Tutto questo barcamenarsi è dovuto all’odore del Quirinale o alla difficoltà a tenere insieme la maggioranza? È la domanda che rimbomba nei Palazzi, laddove rispondono cinicamente: entrambe le cose, perché il fine è comune, l’imperativo è quello di non scontentare nessuno. L’andamento è infatti ad imbuto: più si avvicina la partita per il Colle (si comincia a votare materialmente a metà gennaio) meno i partiti riescono a governarsi, in un momento tanto cruciale quanto privo, forse per la prima volta, di un regista. Infatti, per quanto tutt’ora il presidente dell’Anci Antonio Decaro lo possa agilmente definire un «superMario», in mezzo alla standing ovation dei sindaci come accaduto alla Fiera di Parma la settimana scorsa, Draghi non può essere il regista di se stesso: persino ai superpoteri ci sono dei limiti. Non sfugge l’accorta regia che una volta lo porta tra i ragazzi dell’Istituto tecnico superiore Cuccovillo di Bari, un’altra nel cuore della Comunità di Sant’Egidio, detta Onu di Trastevere. Tuttavia il no al bis, esplicitato nei giorni scorsi dal capo dello Stato Sergio Mattarella oltre ogni ragionevole dubbio, non rende affatto più semplice al premier restare in silenzio come ha fatto finora. Secondo il tam tam proveniente da Palazzo Chigi ne vorrebbe parlare alla conferenza stampa di fine anno, ma risulta difficile pensare possa aspettare ancora così tanto. Se l’ambizione iniziale è scontata, il punto di caduta finale decisamente no.
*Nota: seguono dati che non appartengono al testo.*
(* ===== verification/Pool.v ===== *)
(** * Pool: the kernel pool (kernel/mm/pool.c) over its shadow (file Kasan).

    A heap of headed blocks with an address-ordered free list, grown page by page
    through the interface of file Pages.  The heap is bytes; headers are the words
    the code reads and writes.  The self-test is left out. *)

From S2P Require Import Prelude Bytes Memory Phys Mmu Pages Kasan.

Definition MI_POOL_ALLOCATED_MAGIC : Z := 0x504F4F4C41.
Definition MI_POOL_FREE_MAGIC : Z := 0x504F4F4C46.
Definition MI_POOL_ALIGN : Z := 16.
Definition MI_POOL_MIN_SPLIT : Z := MI_POOL_ALIGN + MI_POOL_ALIGN.

Record pool_state (S : Type) := mkpool {
  MiPoolFreeList : Z;
  MiPoolEnd : Z;
  MiPoolBytesInUse : Z;
  in_drain : bool;
  heap : mem;
  pool_kasan : kasan;
  pages : S;
}.
Arguments mkpool {S}.
Arguments MiPoolFreeList {S}.
Arguments MiPoolEnd {S}.
Arguments MiPoolBytesInUse {S}.
Arguments in_drain {S}.
Arguments heap {S}.
Arguments pool_kasan {S}.
Arguments pages {S}.

#[export] Instance eta_pool_state S : Eta (pool_state S) := {| eta_expand := fun st =>
  mkpool (MiPoolFreeList st) (MiPoolEnd st) (MiPoolBytesInUse st) (in_drain st) (heap st) (pool_kasan st) (pages st) |}.

Section pool.
Context {S : Type} {P : PAGES S}.
Implicit Types (st : pool_state S) (block : addr).

(** ** MI_POOL_HEADER *)

Definition get_size st block : outcome Z := load64 (heap st) block.
Definition get_magic st block : outcome Z := load64 (heap st) (block + 8).
Definition get_nextFree st block : outcome Z := load64 (heap st) (block + 16).
Definition with_heap st (m : mem) : pool_state S := st <| heap := m |>.
Definition set_word st (a : addr) (v : Z) : outcome (pool_state S) := m ← store64 (heap st) a v; Ok (with_heap st m).
Definition set_size st block v := set_word st block v.
Definition set_magic st block v := set_word st (block + 8) v.
Definition set_nextFree st block v := set_word st (block + 16) v.

(** A [PMI_POOL_HEADER *]: the list head, or the nextFree field of a block. *)
Definition get_link st (link : option addr) : outcome Z :=
  match link with None => Ok (MiPoolFreeList st) | Some b => get_nextFree st b end.
Definition set_link st (link : option addr) (v : Z) : outcome (pool_state S) :=
  match link with None => Ok (st <| MiPoolFreeList := v |>) | Some b => set_nextFree st b v end.

(** More rounds than the heap can hold blocks. *)
Definition pool_fuel st : nat := Z.to_nat ((MiPoolEnd st - MI_POOL_BASE) / MI_POOL_MIN_SPLIT + 1).

Definition MiInitializePool st : pool_state S :=
  st <| MiPoolFreeList := 0 |> <| MiPoolEnd := MI_POOL_BASE |> <| MiPoolBytesInUse := 0 |>
     <| pool_kasan := MiKasanInitialize (pool_kasan st) |>.

Definition MiGetPoolBytesInUse st : Z := MiPoolBytesInUse st.

(** The walk to the insertion point. *)
Fixpoint find_link (fuel : nat) st (link : option addr) block : outcome (option addr) :=
  match fuel with
  | O => OutOfFuel
  | Datatypes.S fuel' =>
      next ← get_link st link;
      if negb (next =? 0) && (next <? block) then find_link fuel' st (Some next) block else Ok link
  end.

(** [first] swallows the free block [second] behind it. *)
Definition merge st first second : outcome (pool_state S) :=
  size ← get_size st first;
  size' ← get_size st second;
  st ← set_size st first (u64 (size + size'));
  next ← get_nextFree st second;
  st ← set_nextFree st first next;
  set_magic st second 0.

Definition MiInsertFreeBlock st block : outcome (pool_state S) :=
  size ← get_size st block;
  _ ← ASSERT ((MI_POOL_MIN_SPLIT <=? size) && (Z.land size (MI_POOL_ALIGN - 1) =? 0)) "block->size >= MI_POOL_MIN_SPLIT";
  _ ← ASSERT ((MI_POOL_BASE <=? block) && (u64 (block + size) <=? MiPoolEnd st)) "block >= MI_POOL_BASE";
  st ← set_magic st block MI_POOL_FREE_MAGIC;
  link ← find_link (pool_fuel st) st None block;
  linked ← get_link st link;
  st ← set_nextFree st block linked;
  st ← set_link st link block;
  next ← get_nextFree st block;
  size ← get_size st block;
  st ← (if negb (next =? 0) && (u64 (block + size) =? next) then merge st block next else Ok st);
  match link with
  | None => Ok st
  | Some previous =>
      size ← get_size st previous;
      if u64 (previous + size) =? block then merge st previous block else Ok st
  end.
(* ===== verification/Rtl.v ===== *)
(** * Rtl: counted UTF-16 strings (kernel/lib/rtl.c, kernel/lib/upcase.h). *)

From S2P Require Import Prelude Bytes.

(** ** The fold *)

(** The table, in rows of twelve as upcase.h prints it. *)
Definition RtlpUpcaseTable : list (list Z) := [
  [0x0100; 0x0110; 0x0120; 0x012A; 0x013A; 0x0147; 0x0150; 0x0150; 0x0150; 0x0150; 0x0150; 0x0150];
  [0x0150; 0x0150; 0x0150; 0x0150; 0x0153; 0x0150; 0x0150; 0x0163; 0x0150; 0x0150; 0x0150; 0x0150];
  [0x0150; 0x0150; 0x0150; 0x0150; 0x0173; 0x017C; 0x018C; 0x019C; 0x0150; 0x01AC; 0x0150; 0x0150];
  [0x01B5; 0x0150; 0x0150; 0x0150; 0x0150; 0x0150; 0x0150; 0x0150; 0x01C4; 0x01D4; 0x0150; 0x0150];
  [0x0150; 0x0150; 0x0150; 0x0150; 0x0150; 0x0150; 0x0150; 0x0150; 0x0150; 0x0150; 0x0150; 0x0150];
  [0x0150; 0x0150; 0x0150; 0x0150; 0x0150; 0x0150; 0x0150; 0x0150; 0x0150; 0x0150; 0x0150; 0x0150];
  [0x0150; 0x0150; 0x0150; 0x0150; 0x0150; 0x0150; 0x0150; 0x0150; 0x0150; 0x0150; 0x0150; 0x0150];
  [0x0150; 0x0150; 0x0150; 0x0150; 0x0150; 0x0150; 0x0150; 0x0150; 0x0150; 0x0150; 0x0150; 0x0150];
  [0x0150; 0x0150; 0x0150; 0x0150; 0x0150; 0x0150; 0x0150; 0x0150; 0x0150; 0x0150; 0x0150; 0x0150];
  [0x0150; 0x0150; 0x0150; 0x0150; 0x0150; 0x0150; 0x0150; 0x0150; 0x0150; 0x0150; 0x0150; 0x0150];
  [0x0150; 0x0150; 0x0150; 0x0150; 0x0150; 0x0150; 0x0150; 0x0150; 0x0150; 0x0150; 0x0150; 0x0150];
  [0x0150; 0x0150; 0x0150; 0x0150; 0x0150; 0x0150; 0x0150; 0x0150; 0x0150; 0x0150; 0x0150; 0x0150];
  [0x0150; 0x0150; 0x0150; 0x0150; 0x0150; 0x0150; 0x0150; 0x0150; 0x0150; 0x0150; 0x0150; 0x0150];
  [0x0150; 0x0150; 0x0150; 0x0150; 0x0150; 0x0150; 0x0150; 0x0150; 0x0150; 0x0150; 0x01E0; 0x01EE];
  [0x0150; 0x0150; 0x0150; 0x01FE; 0x0150; 0x0150; 0x0150; 0x0150; 0x0150; 0x0150; 0x0150; 0x0150];
  [0x0150; 0x0150; 0x0150; 0x0150; 0x0150; 0x0150; 0x0150; 0x0150; 0x0150; 0x0150; 0x0150; 0x0150];
  [0x0150; 0x0150; 0x0150; 0x0150; 0x0150; 0x0150; 0x0150; 0x0150; 0x0150; 0x0150; 0x0150; 0x0150];
  [0x0150; 0x0150; 0x0150; 0x0150; 0x0150; 0x0150; 0x0150; 0x0150; 0x0150; 0x0150; 0x0150; 0x0150];
  [0x0150; 0x0150; 0x0150; 0x0150; 0x0150; 0x0150; 0x0150; 0x0150; 0x0150; 0x0150; 0x0150; 0x0150];
  [0x0150; 0x0150; 0x0150; 0x0150; 0x0150; 0x0150; 0x0150; 0x0150; 0x0150; 0x0150; 0x0150; 0x0150];
  [0x0150; 0x0150; 0x0150; 0x0150; 0x0150; 0x0150; 0x0150; 0x0150; 0x0150; 0x0150; 0x0150; 0x0150];
  [0x0150; 0x0150; 0x0150; 0x020A; 0x021A; 0x021A; 0x021A; 0x021A; 0x021A; 0x021A; 0x0229; 0x022E];
  [0x021A; 0x021A; 0x021A; 0x021A; 0x021A; 0x021A; 0x023E; 0x0247; 0x0257; 0x0257; 0x0257; 0x0267];
  [0x0271; 0x0257; 0x0257; 0x0272; 0x0282; 0x0290; 0x029F; 0x02AC; 0x02BC; 0x02CA; 0x0257; 0x02DA];
  [0x0257; 0x0257; 0x02E0; 0x02EC; 0x02FB; 0x030B; 0x031B; 0x032B; 0x033B; 0x0349; 0x021A; 0x021A];
  [0x021A; 0x021A; 0x021A; 0x021A; 0x021A; 0x0358; 0x021A; 0x021A; 0x0366; 0x0229; 0x0376; 0x0385];
  [0x0257; 0x0395; 0x021A; 0x021A; 0x021A; 0x023E; 0x023E; 0x03A5; 0x0257; 0x0257; 0x03B5; 0x0257];
  [0x0257; 0x0257; 0x03BE; 0x0257; 0x0257; 0x0257; 0x021A; 0x021A; 0x021A; 0x03CE; 0x03CF; 0x03D8];
  [0x021A; 0x021A; 0x021A; 0x021A; 0x021A; 0x021A; 0x021A; 0x021A; 0x021A; 0x021A; 0x021A; 0x021A];
  [0x021A; 0x021A; 0x021A; 0x021A; 0x03E8; 0x03E8; 0x03ED; 0x021A; 0x021A; 0x021A; 0x021A; 0x021A];
  [0x021A; 0x021A; 0x021A; 0x021A; 0x021A; 0x021A; 0x021A; 0x021A; 0x021A; 0x021A; 0x03FD; 0x021A];
  [0x021A; 0x021A; 0x021A; 0x021A; 0x021A; 0x021A; 0x021A; 0x040B; 0x021A; 0x021A; 0x021A; 0x021A];
  [0x021A; 0x021A; 0x021A; 0x0416; 0x0424; 0x021A; 0x021A; 0x021A; 0x021A; 0x021A; 0x021A; 0x021A];
  [0x0257; 0x0257; 0x0257; 0x0257; 0x0257; 0x0257; 0x0257; 0x0257; 0x0257; 0x0433; 0x0257; 0x0257];
  [0x0257; 0x0257; 0x0257; 0x0257; 0x0443; 0x0445; 0x0443; 0x0443; 0x0445; 0x0454; 0x0443; 0x0464];
  [0x0443; 0x0443; 0x0443; 0x0474; 0x0481; 0x0491; 0x04A1; 0x0481; 0x021A; 0x021A; 0x021A; 0x021A];
  [0x04A7; 0x021A; 0x021A; 0x04B7; 0x04C7; 0x021A; 0x021A; 0x021A; 0x021A; 0x021A; 0x021A; 0x021A];
  [0x021A; 0x021A; 0x021A; 0x021A; 0x021A; 0x021A; 0x04D7; 0x04DD; 0x021A; 0x021A; 0x021A; 0x03CF];
  [0x03CF; 0x03CF; 0x04EC; 0x04F9; 0x0257; 0x0257; 0x0257; 0x0257; 0x0257; 0x0257; 0x0508; 0x0517];
  [0x0527; 0x0527; 0x0531; 0x021A; 0x021A; 0x021A; 0x021A; 0x021A; 0x021A; 0x021A; 0x021A; 0x021A];
  [0x021A; 0x021A; 0x021A; 0x021A; 0x0257; 0x0257; 0x0259; 0x021A; 0x0257; 0x02E4; 0x021A; 0x021A];
  [0x021A; 0x021A; 0x021A; 0x021A; 0x02E0; 0x02E0; 0x0257; 0x0257; 0x0257; 0x053F; 0x054D; 0x055C];
  [0x02E6; 0x03BB; 0x0568; 0x02E4; 0x021A; 0x040F; 0x021A; 0x021A; 0x021A; 0x021A; 0x021A; 0x0578];
  [0x021A; 0x0588; 0x0588; 0x0588; 0x0588; 0x0588; 0x021A; 0x021A; 0x021A; 0x021A; 0x0229; 0x022E];
  [0x021A; 0x021A; 0x021A; 0x021A; 0x021A; 0x021A; 0x021A; 0x021A; 0x021A; 0x021A; 0x0000; 0x0000];
  [0x0000; 0x0000; 0x0000; 0x0000; 0x0000; 0x0000; 0x0000; 0x0000; 0x0000; 0x0000; 0x0000; 0x0000];
  [0x0000; 0x0000; 0xFFE0; 0xFFE0; 0xFFE0; 0xFFE0; 0xFFE0; 0xFFE0; 0xFFE0; 0xFFE0; 0xFFE0; 0xFFE0];
  [0xFFE0; 0xFFE0; 0xFFE0; 0xFFE0; 0xFFE0; 0x0000; 0x0000; 0x0000; 0x0000; 0x0000; 0xFFE0; 0xFFE0];
  [0xFFE0; 0xFFE0; 0xFFE0; 0xFFE0; 0xFFE0; 0xFFE0; 0xFFE0; 0xFFE0; 0xFFE0; 0xFFE0; 0xFFE0; 0xFFE0];
  [0xFFE0; 0xFFE0; 0x0000; 0xFFE0; 0xFFE0; 0xFFE0; 0xFFE0; 0xFFE0; 0xFFE0; 0xFFE0; 0x0079; 0x0000];
  [0xFFFF; 0x0000; 0xFFFF; 0x0000; 0xFFFF; 0x0000; 0xFFFF; 0x0000; 0xFFFF; 0x0000; 0xFFFF; 0x0000];
  [0xFFFF; 0x0000; 0xFFFF; 0x0000; 0x0000; 0x0000; 0xFFFF; 0x0000; 0xFFFF; 0x0000; 0xFFFF; 0x0000];
  [0x0000; 0xFFFF; 0x0000; 0xFFFF; 0x0000; 0xFFFF; 0x0000; 0xFFFF; 0x0000; 0xFFFF; 0x0000; 0x0000];
  [0xFFFF; 0x0000; 0xFFFF; 0x0000; 0xFFFF; 0x0000; 0x00C3; 0x0000; 0x0000; 0xFFFF; 0x0000; 0xFFFF];
  [0x0000; 0x0000; 0xFFFF; 0x0000; 0x0000; 0x0000; 0xFFFF; 0x0000; 0x0000; 0x0000; 0xFFFF; 0x0000];
  [0x0000; 0x0061; 0x0000; 0x0000; 0x0000; 0xFFFF; 0x00A3; 0xA641; 0x0000; 0x0000; 0x0082; 0x0000];
  [0xFFFF; 0x0000; 0xFFFF; 0x0000; 0xFFFF; 0x0000; 0x0000; 0xFFFF; 0x0000; 0x0000; 0x0000; 0x0000];
  [0xFFFF; 0x0000; 0x0000; 0x0000; 0xFFFF; 0x0000; 0xFFFF; 0x0000; 0x0000; 0xFFFF; 0x0000; 0x0000];
  [0x0000; 0xFFFF; 0x0000; 0x0038; 0x0000; 0x0000; 0x0000; 0x0000; 0x0000; 0x0000; 0xFFFE; 0x0000];
  [0x0000; 0xFFFE; 0x0000; 0x0000; 0xFFFE; 0x0000; 0xFFFF; 0x0000; 0xFFFF; 0x0000; 0xFFFF; 0x0000];
  [0xFFFF; 0x0000; 0xFFFF; 0x0000; 0xFFFF; 0x0000; 0xFFFF; 0xFFB1; 0x0000; 0xFFFF; 0x0000; 0x0000];
  [0x0000; 0xFFFE; 0x0000; 0xFFFF; 0x0000; 0x0000; 0x0000; 0xFFFF; 0x0000; 0xFFFF; 0x0000; 0xFFFF];
  [0x0000; 0xFFFF; 0x0000; 0xFFFF; 0x0000; 0xFFFF; 0x0000; 0xFFFF; 0x0000; 0x0000; 0x0000; 0x0000];
  [0x0000; 0x0000; 0x0000; 0x0000; 0xFFFF; 0x0000; 0x0000; 0x2A3F; 0x0000; 0xFFFF; 0x0000; 0x0000];
  [0x0000; 0x0000; 0xFFFF; 0x0000; 0xFFFF; 0x0000; 0xFFFF; 0x0000; 0xFFFF; 0x0000; 0xFFFF; 0x2A1F];
  [0x2A1C; 0x2A1E; 0xFF2E; 0xFF32; 0x0000; 0xFF33; 0xFF33; 0x0000; 0xFF36; 0x0000; 0xFF35; 0xA54F];
  [0x0000; 0x0000; 0x0000; 0xFF33; 0xA54B; 0x0000; 0xFF31; 0xA567; 0xA528; 0xA544; 0x0000; 0xFF2F];
  [0xFF2D; 0xA544; 0x29F7; 0xA541; 0x0000; 0x0000; 0xFF2D; 0x0000; 0x29FD; 0xFF2B; 0x0000; 0x0000];
  [0xFF2A; 0x0000; 0x0000; 0x0000; 0x0000; 0x0000; 0x0000; 0x0000; 0x29E7; 0x0000; 0x0000; 0xFF26];
  [0x0000; 0xA543; 0xFF26; 0x0000; 0x0000; 0x0000; 0xA52A; 0xFF26; 0xFFBB; 0xFF27; 0xFF27; 0xFFB9];
  [0x0000; 0x0000; 0x0000; 0xFF25; 0x0000; 0x0000; 0x0000; 0x0000; 0x0000; 0x0000; 0x0000; 0x0000];
  [0x0000; 0x0000; 0xA515; 0xA512; 0x0000; 0xFFFF; 0x0000; 0xFFFF; 0x0000; 0x0000; 0x0000; 0xFFFF];
  [0x0000; 0x0000; 0x0000; 0x0082; 0x0082; 0x0082; 0x0000; 0x0000; 0x0000; 0x0000; 0x0000; 0x0000];
  [0x0000; 0x0000; 0x0000; 0x0000; 0x0000; 0x0000; 0xFFDA; 0xFFDB; 0xFFDB; 0xFFDB; 0xFFE0; 0xFFE0];
  [0x0000; 0xFFE0; 0xFFE0; 0xFFE0; 0xFFE0; 0xFFE0; 0xFFE0; 0xFFE0; 0xFFE0; 0xFFE0; 0xFFC0; 0xFFC1];
  [0xFFC1; 0x0000; 0x0000; 0x0000; 0x0000; 0x0000; 0x0000; 0x0000; 0xFFF8; 0x0000; 0xFFFF; 0x0000];
  [0xFFFF; 0x0000; 0xFFFF; 0x0000; 0xFFFF; 0x0000; 0x0000; 0x0007; 0xFF8C; 0x0000; 0x0000; 0x0000];
  [0x0000; 0xFFFF; 0x0000; 0x0000; 0xFFFF; 0x0000; 0x0000; 0x0000; 0x0000; 0xFFB0; 0xFFB0; 0xFFB0];
  [0xFFB0; 0xFFB0; 0xFFB0; 0xFFB0; 0xFFB0; 0xFFB0; 0xFFB0; 0xFFB0; 0xFFB0; 0xFFB0; 0xFFB0; 0xFFB0];
  [0xFFB0; 0x0000; 0xFFFF; 0x0000; 0x0000; 0x0000; 0x0000; 0x0000; 0x0000; 0x0000; 0x0000; 0x0000];
  [0xFFFF; 0x0000; 0xFFFF; 0x0000; 0xFFFF; 0x0000; 0xFFFF; 0x0000; 0xFFFF; 0x0000; 0xFFFF; 0x0000];
  [0xFFFF; 0xFFF1; 0x0000; 0xFFD0; 0xFFD0; 0xFFD0; 0xFFD0; 0xFFD0; 0xFFD0; 0xFFD0; 0xFFD0; 0xFFD0];
  [0xFFD0; 0xFFD0; 0xFFD0; 0xFFD0; 0xFFD0; 0xFFD0; 0xFFD0; 0x0000; 0x0000; 0x0000; 0x0000; 0x0000];
  [0x0000; 0x0000; 0x0000; 0x0000; 0x0BC0; 0x0BC0; 0x0BC0; 0x0BC0; 0x0BC0; 0x0BC0; 0x0BC0; 0x0BC0];
  [0x0BC0; 0x0BC0; 0x0BC0; 0x0BC0; 0x0BC0; 0x0BC0; 0x0BC0; 0x0BC0; 0x0000; 0x0000; 0x0BC0; 0x0BC0];
  [0x0BC0; 0x0000; 0x0000; 0x0000; 0x0000; 0x0000; 0x0000; 0x0000; 0x0000; 0xFFF8; 0xFFF8; 0xFFF8];
  [0xFFF8; 0xFFF8; 0xFFF8; 0x0000; 0x0000; 0x0000; 0x0000; 0x0000; 0x0000; 0x0000; 0x0000; 0x0000];
  [0x0000; 0xFFFF; 0x0000; 0x0000; 0x0000; 0x0000; 0x0000; 0x0000; 0x0000; 0x0000; 0x0000; 0x8A04];
  [0x0000; 0x0000; 0x0000; 0x0EE6; 0x0000; 0x0000; 0x0000; 0x0000; 0x0000; 0x0000; 0x0000; 0x0000];
  [0x0000; 0x0000; 0x0000; 0x0000; 0x0000; 0x0000; 0x8A38; 0x0000; 0xFFFF; 0x0000; 0xFFFF; 0x0000];
  [0xFFFF; 0x0000; 0x0000; 0x0000; 0x0000; 0x0000; 0x0000; 0x0000; 0x0000; 0x0000; 0x0000; 0x0008];
  [0x0008; 0x0008; 0x0008; 0x0008; 0x0008; 0x0008; 0x0008; 0x0000; 0x0000; 0x0000; 0x0000; 0x0000];
  [0x0000; 0x0000; 0x0000; 0x0000; 0x0000; 0x0008; 0x0000; 0x0008; 0x0000; 0x0008; 0x0000; 0x0008];
  [0x0000; 0x0000; 0x0000; 0x0000; 0x0000; 0x0000; 0x0000; 0x0000; 0x004A; 0x004A; 0x0056; 0x0056];
  [0x0056; 0x0056; 0x0064; 0x0064; 0x0080; 0x0080; 0x0070; 0x0070; 0x007E; 0x007E; 0x0000; 0x0000];
  [0x0008; 0x0008; 0x0000; 0x0009; 0x0000; 0x0000; 0x0000; 0x0000; 0x0000; 0x0000; 0x0000; 0x0000];
  [0x0000; 0x0000; 0x0000; 0x0000; 0x0009; 0x0000; 0x0000; 0x0000; 0x0000; 0x0000; 0x0000; 0x0000];
  [0x0000; 0x0000; 0x0000; 0x0000; 0x0000; 0x0008; 0x0008; 0x0000; 0x0000; 0x0000; 0x0000; 0x0000];
  [0x0000; 0x0000; 0x0000; 0x0000; 0x0000; 0x0000; 0x0000; 0x0000; 0x0000; 0x0008; 0x0008; 0x0000];
  [0x0000; 0x0000; 0x0007; 0x0000; 0x0000; 0x0000; 0x0000; 0x0000; 0x0000; 0x0000; 0x0000; 0x0000];
  [0x0000; 0x0000; 0x0000; 0x0000; 0x0000; 0xFFE4; 0x0000; 0xFFF0; 0xFFF0; 0xFFF0; 0xFFF0; 0xFFF0];
  [0xFFF0; 0xFFF0; 0xFFF0; 0xFFF0; 0xFFF0; 0xFFF0; 0xFFF0; 0xFFF0; 0xFFF0; 0xFFF0; 0xFFF0; 0x0000];
  [0x0000; 0x0000; 0x0000; 0xFFFF; 0x0000; 0x0000; 0x0000; 0x0000; 0x0000; 0x0000; 0x0000; 0x0000];
  [0x0000; 0x0000; 0x0000; 0xFFE6; 0xFFE6; 0xFFE6; 0xFFE6; 0xFFE6; 0xFFE6; 0xFFE6; 0xFFE6; 0xFFE6];
  [0xFFE6; 0xFFE6; 0xFFE6; 0xFFE6; 0xFFE6; 0xFFE6; 0xFFE6; 0x0000; 0x0000; 0x0000; 0x0000; 0x0000];
  [0x0000; 0xFFFF; 0x0000; 0x0000; 0x0000; 0xD5D5; 0xD5D8; 0x0000; 0xFFFF; 0x0000; 0xFFFF; 0x0000];
  [0xFFFF; 0x0000; 0x0000; 0x0000; 0xFFFF; 0x0000; 0x0000; 0xFFFF; 0x0000; 0x0000; 0x0000; 0x0000];
  [0x0000; 0x0000; 0x0000; 0x0000; 0x0000; 0xFFFF; 0x0000; 0xFFFF; 0x0000; 0x0000; 0x0000; 0x0000];
  [0x0000; 0x0000; 0x0000; 0x0000; 0xFFFF; 0x0000; 0xFFFF; 0x0000; 0x0000; 0x0000; 0xFFFF; 0x0000];
  [0x0000; 0x0000; 0x0000; 0x0000; 0x0000; 0x0000; 0x0000; 0x0000; 0x0000; 0x0000; 0x0000; 0xE3A0];
  [0xE3A0; 0xE3A0; 0xE3A0; 0xE3A0; 0xE3A0; 0xE3A0; 0xE3A0; 0xE3A0; 0xE3A0; 0xE3A0; 0xE3A0; 0xE3A0];
  [0xE3A0; 0xE3A0; 0xE3A0; 0x0000; 0xE3A0; 0x0000; 0x0000; 0x0000; 0x0000; 0x0000; 0xE3A0; 0x0000];
  [0x0000; 0x0000; 0x0000; 0x0000; 0x0000; 0x0000; 0x0000; 0x0000; 0x0000; 0xFFFF; 0x0000; 0xFFFF];
  [0x0000; 0x0000; 0xFFFF; 0x0000; 0xFFFF; 0x0000; 0xFFFF; 0x0000; 0xFFFF; 0x0000; 0x0000; 0x0000];
  [0x0000; 0xFFFF; 0x0000; 0x0000; 0x0000; 0xFFFF; 0x0000; 0xFFFF; 0x0030; 0x0000; 0x0000; 0xFFFF];
  [0x0000; 0xFFFF; 0x0000; 0xFFFF; 0x0000; 0xFFFF; 0x0000; 0xFFFF; 0x0000; 0x0000; 0x0000; 0x0000];
  [0xFFFF; 0x0000; 0xFFFF; 0x0000; 0x0000; 0xFFFF; 0x0000; 0xFFFF; 0x0000; 0x0000; 0x0000; 0xFC60];
  [0x0000; 0x0000; 0x0000; 0x0000; 0x0000; 0x0000; 0x0000; 0x0000; 0x0000; 0x0000; 0x0000; 0x0000];
  [0x6830; 0x6830; 0x6830; 0x6830; 0x6830; 0x6830; 0x6830; 0x6830; 0x6830; 0x6830; 0x6830; 0x6830];
  [0x6830; 0x6830; 0x6830; 0x6830; 0x0544]].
E chiunque accenni a una qualche fase sul punto di chiudersi, come qualche giorno fa (ha raccontato il Foglio) il sottosegretario alla presidenza Roberto Garofoli che in un incontro tecnico prodromico al Consiglio dei ministri ha fatto capire di essere alla vigilia «dell’ultimo Cdm pienamente operativo», finisce nel secchio dell’irritazione fredda di un premier che, a dispetto del nome, più che drago sputafuoco pare essersi fatto salamandra: quell’essere mitologico capace non solo di attraversare indenne le fiamme  ma, come scrisse Brunetto Latini, di «spegnere il fuoco grazie alla sua natura».

 

L’impazienza di svelare l’intenzione del presidente del Consiglio, comunque, è tale che martedì scorso, durante l’incontro con i sindacati, il segretario della Uil Pierpaolo Bombardieri ha riferito di aver colto un «sì» da parte del premier alla domanda se, a marzo, sarebbe stato ancora lui l’interlocutore sulla riforma delle pensioni. Quel sì, prontamente smentito da Palazzo Chigi, non chiariva, in ogni caso, in quale ruolo Draghi ci sarà. L’unica certezza, in questa partita dall’esito completamente incerto, è in effetti che di lui non si potrà fare a meno, in un ruolo o nell’altro. Anche se c’è chi pensa che, in tanto ondeggiare del motore della Repubblica, rischia alla fine di essere proprio lui, da salamandra temporeggiatrice, a sbalzare via.